All this use of the cerebral cortex to discuss the polar vortex is getting tiresome. I mean just watch that video (see below) from some schlep in the White House. Way too complicated to be true right?
And besides, there is even bigger news than the end of climate change. You might want to sit down for this. Remember those beauty queens and their fervent desire for world peace? Yes I know we mocked them, terribly and unjustly it turns out. I am here to report to you that global warring has also come to an end!
How do I know this? It is a fair question and I will explain. I went over to a pub in Toronto the other day and it hit me. Everywhere I looked people were in groups talking and laughing. No arguing. No one looked afraid. Then I just knew global warring had ceased. Peace had broken out.
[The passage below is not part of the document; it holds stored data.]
(** [DBOSExecutor.runInternalStep]; the callback is attempt 1 of the world. *)
Definition runInternalStep (functionName workflowID : string) (functionID : Z)
    (childWfId : option string) (w : World) : DB (option string) :=
  let* result := getOperationResultAndThrowIfCancelled workflowID functionID in
  match result with
  | Some r =>
      if negb (opt_eqb (sr_functionName r) (Some functionName))
      then throw (DBOSUnexpectedStepError workflowID functionID functionName
                    (default "" (sr_functionName r)))
      else reviveResultOrError r
  | None =>
      try_catch
        (let* output := at_body (wd_attempt w 1) in
         recordOperationResult executorID workflowID functionID functionName true
           (wd_start w) (wd_end w)
           (no_options <| op_output := output |> <| op_childWorkflowID := childWfId |>) ;*
         ret output)
        (fun e =>
           if match e with
              | DBOSWorkflowCancelledError w => bool_decide (w = workflowID)
              | _ => false
              end
           then throw e
           else
             recordOperationResult executorID workflowID functionID functionName false
               (wd_start w) (wd_end w)
               (no_options <| op_error := Some (serializeError e) |>
                           <| op_childWorkflowID := childWfId |>) ;*
             throw e)
  end.

(** * Lemmas: attempts *)

(** What a computation of another party keeps of the workflow [id]: its checkpoints. *)
Definition keeps (id : string) (f : sysdb -> sysdb) : Prop := forall d,
  db_ok d -> db_ok (f d) /\ forall fid, same_checkpoint id fid d (f d).

(** The attempts of a step leave the checkpoints of its workflow to the library. *)
Definition benign (id : string) (w : World) : Prop := forall n,
  keeps id (at_world (wd_attempt w n)) /\ keeps id (fun d => (at_body (wd_attempt w n) d).2).

Lemma keeps_compose id f g : keeps id f -> keeps id g -> keeps id (fun d => g (f d)).
Proof.
  intros Hf Hg d Hd. destruct (Hf d Hd) as [Hf1 Hf2]. destruct (Hg _ Hf1) as [Hg1 Hg2].
  split; [done|]. intros fid. unfold same_checkpoint in *. by rewrite Hf2.
Qed.

Lemma keeps_invoke id name t a :
  keeps id (fun d => (at_body a d).2) ->
  keeps id (fun d => (invokeStepAttempt name t a d).2).
Proof. intros Ha d Hd. unfold invokeStepAttempt. repeat case_match; by apply Ha. Qed.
Oh yeah, one more thing on climate change and global warming. I know we don’t need any more proof that it’s over but all the folks who came into the bar that day were wearing winter jackets, gloves, and an assortment of Christmas scarves. And man, did they look cold when they first entered. Climate change pah! As if!
So yeah, it’s cold in January in the northern hemisphere and we are at peace globally. Thanks to lawmakers from Texas to Alberta, that Stephen Harper guy in Ottawa, and Fox news, the world’s climate has stabilized and the guns have gone silent. Life is good.
There is one last issue that might concern you, however. What will all the aspiring beauty queens pine for now that we have peace and a stable climate? I think I got that covered too.
Let us turn to a great leader from the past — Britain’s dashing prime minister, Neville Chamberlain. Lest we forget, Chamberlain was the appeasement guy who secured a peace deal with Germany in 1938, just before a war broke out a few years later that laid waste to much of the continent. Like many of our great skeptic leaders today, the guy knew how to shrink from a fight!
So with inspiration from Chamberlain and great leaders like him, I appeal to all aspiring contestants to begin shouting: “We want more clean coal! In our time!”